### About this task
Among the entries below, one stretch runs from the line that contains "destruct (Nat.leb_spec max_depth" through the line that contains "Context (n : nat).". Repeat that stretch exactly, ends included, and only that.

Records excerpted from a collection

•••••

(** No more symbols are impacted than the files define. *)
Lemma impacted_bounded level current rest taken s :
  impact_inv level current rest taken s -> length s.(Search.impacted) < impact_fuel files.
Proof.
  intros B. unfold impact_fuel. apply le_n_S.
  set (keys := flat_map (fun f => map (fun c =>
    (c.(CodeSymbol.name), (f.(IndexedFile.path), c.(CodeSymbol.line)))) f.(IndexedFile.symbols)) files).
  assert (length keys = sum_list (map (fun f => length f.(IndexedFile.symbols)) files)) as <-.
  { unfold keys. clear. induction files as [|f l IH]; [done|]. cbn. by rewrite length_app, length_map, IH. }
  rewrite <- (length_map node_key). apply NoDup_incl_length; [apply NoDup_ListNoDup, B|].
  intros k I. apply in_map_iff in I as (m & <- & I).
  assert (exists t d, In m (dependents t d)) as (t & d & J).
  { destruct (ii_caused _ _ _ _ _ B m I) as [[_ J]|(p & _ & _ & J)]; by do 2 eexists. }
  apply dependents_in in J as (_ & f & c & If & Ic & ->). apply in_flat_map. exists f. split; [done|].
  apply in_map_iff. by exists c.
Qed.

Lemma impact_loop_spec fuel level current taken s n : 1 <= max_depth ->
  impact_inv level current [] taken s -> impact_fuel files <= fuel + taken ->
  exists s', (impact_loop provider never fuel files request max_depth seed_keys s n).1 = inl s' /\
    s'.(Search.queue) = [] /\ exists level current taken, impact_inv level current [] taken s'.
Proof.
  intros M. revert level current taken s n. induction fuel as [|fuel IH]; intros level current taken s n B L.
  - destruct s as [[|[t d] queue] visited seen impacted]; [eexists; split; [done|]; split; [done|]; by do 3 eexists|].
    pose proof (ii_count _ _ _ _ _ B). pose proof (impacted_bounded _ _ _ _ _ B). cbn in *. lia.
  - destruct s as [[|[t d] queue] visited seen impacted]; [eexists; split; [done|]; split; [done|]; by do 3 eexists|].
    destruct (impact_pop _ _ _ _ _ _ _ _ _ M B) as (V & D & X & B').
    cbn [impact_loop Search.queue Search.visited Search.seen Search.impacted].
    unfold bind_op, check_cancelled, never. cbv beta iota zeta. unfold impact_turn.
    cbn [Search.queue Search.visited Search.seen Search.impacted].
    rewrite bool_decide_eq_false_2 by done.
    destruct (Nat.leb_spec max_depth d) as [?|_]; [lia|].
    eapply IH; [|instantiate (1 := S taken); lia].
    apply impact_fold; [exact B'| |done..].
    intros x I%in_sort_on. by rewrite Nat.add_1_r in I.
Qed.
(** A graph's shape: one list of edges a file. *)
Definition graph_ok (graph : ReferenceGraph.t) : Prop :=
  length graph.(ReferenceGraph.edges) = length files /\
  (forall idx edges, graph.(ReferenceGraph.edges) !! idx = Some edges -> edges_ok idx edges) /\
  graph.(ReferenceGraph.edge_count) = sum_list (map length graph.(ReferenceGraph.edges)).

Lemma build_graph_ok n : exists graph, (build_graph never files n).1 = inl graph /\ graph_ok graph.
Proof.
  unfold build_graph, bind_op.
  destruct (build_edges_spec (definition_index files (language_file_counts files)) (imap pair files) n)
    as (edges & E & F); [apply definition_index_among|].
  destruct (build_edges _ _ _ _ _) as [r n']. cbn in E. subst r. eexists. split; [done|].
  split; [|split; [|done]]; cbn.
  - apply Forall2_length in F. by rewrite <- F, length_imap.
  - intros idx es L. destruct (Forall2_lookup_r _ _ _ _ _ F L) as ([i f] & L' & H).
    rewrite list_lookup_imap in L'. destruct (files !! idx); [|done]. by injection L' as <- <-.
Qed.
End graph.

(** * The ranking *)

Section rank.
Context (n : nat).

(** A step that keeps a vector of [n] defined. *)
Lemma fold_defined_vector {A} (f : option (list f64) -> A -> option (list f64)) (l : list A) v :
  (forall v a, In a l -> length v = n -> exists v', f (Some v) a = Some v' /\ length v' = n) ->
  length v = n -> exists v', fold_left f l (Some v) = Some v' /\ length v' = n.
Proof.
  intros S. revert v. induction l as [|a l IH]; intros v L; [by exists v|]. cbn.
  destruct (S v a ltac:(by left) L) as (v' & -> & L'). apply IH; [|done]. intros. apply S; [by right|done].
Qed.
Module SearchRequest.
Record t := Mk {
  pattern : string;
  mode : SearchMode.t;
  regex : bool;
  max_results : nat;
  context_lines : nat;
  context_before : option nat;
  context_after : option nat;
  max_content_files : nat;
  max_content_bytes : u64;
  whole_word : bool;
  include : list string;
  exclude : list string;
  extensions : list string;
  output_mode : OutputMode.t }.

Definition default_ (pattern : string) : t :=
  Mk pattern SearchMode.Both false 50 2 None None 2048 (wrap 64 67108864) false [] [] []
    OutputMode.Content.
End SearchRequest.

Module FileMatchCount.
Record t := Mk { root_id : string; path : string; display_path : string; count : nat }.
End FileMatchCount.

Module PathSearchMatch.
Record t := Mk { root_id : string; path : string; display_path : string; score : Z }.
End PathSearchMatch.

Module LineContext.
Record t := Mk { line : nat; text : string }.
End LineContext.

Module ContentSearchMatch.
Record t := Mk {
  root_id : string;
  path : string;
  display_path : string;
  score : Z;
  line : nat;
  column : nat;
  text : string;
  context : list LineContext.t }.
End ContentSearchMatch.

Module SearchBudget.
Record t := Mk { max_results : nat; max_content_files : nat; max_content_bytes : u64; exhausted : bool }.
End SearchBudget.

Module SearchTotals.
Record t := Mk {
  scanned_files : nat;
  path_matches : nat;
  content_matches : nat;
  omitted : nat;
  content_files_scanned : nat;
  content_bytes_scanned : u64;
  binary_files_skipped : nat;
  content_file_limit : nat;
  content_byte_limit : u64;
  totals_are_lower_bound : bool;
  budget : SearchBudget.t }.
End SearchTotals.

Module SearchResponse.
Record t := Mk {
  generation : nat;
  path_matches : list PathSearchMatch.t;
  content_matches : list ContentSearchMatch.t;
  match_files : list FileMatchCount.t;
  diagnostics : list Diagnostic.t;
  totals : SearchTotals.t }.
End SearchResponse.

(** * Characters *)

Definition continues (s : string) : bool :=
  match s with String c _ => utf8_continuation c | EmptyString => false end.

(** The characters of a UTF-8 text. *)
Fixpoint chars (s : string) : list string :=
  match s with
  | EmptyString => []
  | String c rest =>
      match chars rest with
      | ch :: l => if continues rest then String c ch :: l else String c EmptyString :: ch :: l
      | [] => [String c EmptyString]
      end
  end.

(** [char]'s methods that read the Unicode tables. *)
Module Unicode.
Record t := Mk {
  is_uppercase : string -> bool;
  is_alphanumeric : string -> bool;
  to_lowercase : string -> string }.
End Unicode.

(** * [matcher.rs] *)

Definition is_word_byte (c : ascii) : bool := is_ascii_alphanumeric c || Ascii.eqb c "_".

(** A word character is ASCII, so one byte. *)
Definition is_word_char (ch : string) : bool :=
  match ch with String c EmptyString => is_word_byte c | _ => false end.

Definition byte_is_word (s : string) (n : nat) : bool :=
  match String.get n s with Some c => is_word_byte c | None => false end.

(** The character before or after is a word character when the byte there is. *)
Definition is_whole_word_match (text : string) (start end_ : nat) : bool :=
  negb (match start with 0 => false | S before => byte_is_word text before end) &&
  negb (byte_is_word text end_).

Fixpoint prefix_by (same : ascii -> ascii -> bool) (pattern s : string) : bool :=
  match pattern, s with
  | EmptyString, _ => true
  | String p pattern, String c s => same p c && prefix_by same pattern s
  | String _ _, EmptyString => false
  end.

(** The byte index of the first occurrence: [str::find], or the first of the [windows] of the bytes. *)
Fixpoint find_by (same : ascii -> ascii -> bool) (pattern s : string) : option nat :=
  if prefix_by same pattern s then Some 0
  else match s with
       | EmptyString => None
       | String _ s => S <$> find_by same pattern s
       end.

Definition same_byte (case_sensitive : bool) (a b : ascii) : bool :=
  if case_sensitive then Ascii.eqb a b else Ascii.eqb (ascii_lower a) (ascii_lower b).

Definition find_ascii_case_insensitive (haystack needle : string) : option nat :=
  find_by (same_byte false) needle haystack.

Fixpoint continuation_run (s : string) : nat :=
  match s with
  | String c s => if utf8_continuation c then S (continuation_run s) else 0
  | EmptyString => 0
  end.

Definition next_char_boundary (text : string) (byte_idx : nat) : nat :=
  S byte_idx + continuation_run (drop_bytes (S byte_idx) text).

(** The offset grows with each turn and stays within the text. *)
Fixpoint literal_loop (fuel : nat) (text pattern : string) (case_sensitive whole_word : bool)
    (offset : nat) : option (nat * nat) :=
  match fuel with
  | 0 => None
  | S fuel =>
      if String.length text - String.length pattern <? offset then None
      else
        match (if case_sensitive then find_by (same_byte true) pattern (drop_bytes offset text)
               else find_ascii_case_insensitive (drop_bytes offset text) pattern) with
        | None => None
        | Some found =>
            let start := offset + found in
            let end_ := start + String.length pattern in
            if negb whole_word || is_whole_word_match text start end_ then Some (start, end_)
            else literal_loop fuel text pattern case_sensitive whole_word (next_char_boundary text start)
        end
  end.

Definition first_literal_match (text pattern : string) (case_sensitive whole_word : bool)
    : option (nat * nat) :=
  if String.eqb pattern EmptyString then Some (0, 0)
  else literal_loop (S (S (String.length text))) text pattern case_sensitive whole_word 0.

(** A regular expression is its [find_iter]: the spans of its matches in a text. *)
Abbreviation Regex := (string -> list (nat * nat)).

Definition first_regex_match (text : string) (regex : Regex) (whole_word : bool) : option (nat * nat) :=
  List.find (fun '(start, end_) => negb whole_word || is_whole_word_match text start end_) (regex text).

(** * [ranking.rs] *)

Definition SCORE_SCALE : f64 := S754_finite false 8589934592000000 (-33).
Definition BM25_K1 : f64 := S754_finite false 5404319552844595 (-52).
Definition BM25_B : f64 := S754_finite false 6755399441055744 (-53).
Definition half : f64 := S754_finite false 4503599627370496 (-53).
Definition BINARY_SNIFF_BYTES : nat := 8 * 1024.

Module FileRankingStats.
Record t := Mk {
  path : string; doc_len : nat; term_frequencies : gmap string nat; occurrence_count : nat }.
End FileRankingStats.

Module ContentRankingQuery.
Inductive t := Bm25 (terms : list string) | TfDensity.
End ContentRankingQuery.

(** [round] away from zero on a tie, then the saturating cast to [i64]. *)
Definition i64_of_f64 (x : f64) : Z :=
  match x with
  | S754_zero _ | S754_nan => 0
  | S754_infinity s => if s then - 2 ^ 63 else 2 ^ 63 - 1
  | S754_finite s m e =>
      let a := if (0 <=? e)%Z then Z.pos m * 2 ^ e
               else (2 * Z.pos m + 2 ^ (- e)) / (2 * 2 ^ (- e)) in
      if s then Z.max (- 2 ^ 63) (- a) else Z.min (2 ^ 63 - 1) a
  end%Z.

Definition scaled_score (score : f64) : Z := i64_of_f64 (fmul score SCORE_SCALE).

Definition is_binary (bytes : string) : bool :=
  negb (all_bytes (fun c => negb (Ascii.eqb c "000")) (String.substring 0 BINARY_SNIFF_BYTES bytes)).

Section ranking.
Context (unicode : Unicode.t) (ln : f64 -> f64).

Fixpoint tokenize_chars (case_sensitive : bool) (text : list string) (tokens : list string)
    (current : string) : list string :=
  match text with
  | [] => push_term tokens current
  | ch :: text =>
      if unicode.(Unicode.is_alphanumeric) ch
      then tokenize_chars case_sensitive text tokens
             (current +:+ (if case_sensitive then ch else unicode.(Unicode.to_lowercase) ch))
      else tokenize_chars case_sensitive text (push_term tokens current) EmptyString
  end.

Definition tokenize_text (text : string) (case_sensitive : bool) : list string :=
  tokenize_chars case_sensitive (chars text) [] EmptyString.

Definition tokenize_query (pattern : string) (case_sensitive : bool) : list string :=
  first_seen ∅ (tokenize_text pattern case_sensitive).

Definition has_uppercase (text : string) : bool := existsb unicode.(Unicode.is_uppercase) (chars text).

Definition is_smart_case_sensitive (pattern : string) : bool := has_uppercase pattern.

Definition normalized_doc_len (text : string) : nat :=
  (length (tokenize_text text false) `max` length (str_lines text)) `max` 1.

(** [ContentRankingQuery::new]. *)
Definition ranking_query (pattern : string) (case_sensitive regex whole_word : bool)
    : ContentRankingQuery.t :=
  if regex || whole_word then ContentRankingQuery.TfDensity
  else
    match tokenize_query pattern case_sensitive with
    | [] => ContentRankingQuery.TfDensity
    | terms => ContentRankingQuery.Bm25 terms
    end.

•••••

### Answer to the problem
    destruct (Nat.leb_spec max_depth d) as [?|_]; [lia|].
    eapply IH; [|instantiate (1 := S taken); lia].
    apply impact_fold; [exact B'| |done..].
    intros x I%in_sort_on. by rewrite Nat.add_1_r in I.
Qed.
(** A graph's shape: one list of edges a file. *)
Definition graph_ok (graph : ReferenceGraph.t) : Prop :=
  length graph.(ReferenceGraph.edges) = length files /\
  (forall idx edges, graph.(ReferenceGraph.edges) !! idx = Some edges -> edges_ok idx edges) /\
  graph.(ReferenceGraph.edge_count) = sum_list (map length graph.(ReferenceGraph.edges)).

Lemma build_graph_ok n : exists graph, (build_graph never files n).1 = inl graph /\ graph_ok graph.
Proof.
  unfold build_graph, bind_op.
  destruct (build_edges_spec (definition_index files (language_file_counts files)) (imap pair files) n)
    as (edges & E & F); [apply definition_index_among|].
  destruct (build_edges _ _ _ _ _) as [r n']. cbn in E. subst r. eexists. split; [done|].
  split; [|split; [|done]]; cbn.
  - apply Forall2_length in F. by rewrite <- F, length_imap.
  - intros idx es L. destruct (Forall2_lookup_r _ _ _ _ _ F L) as ([i f] & L' & H).
    rewrite list_lookup_imap in L'. destruct (files !! idx); [|done]. by injection L' as <- <-.
Qed.
End graph.

(** * The ranking *)

Section rank.
Context (n : nat).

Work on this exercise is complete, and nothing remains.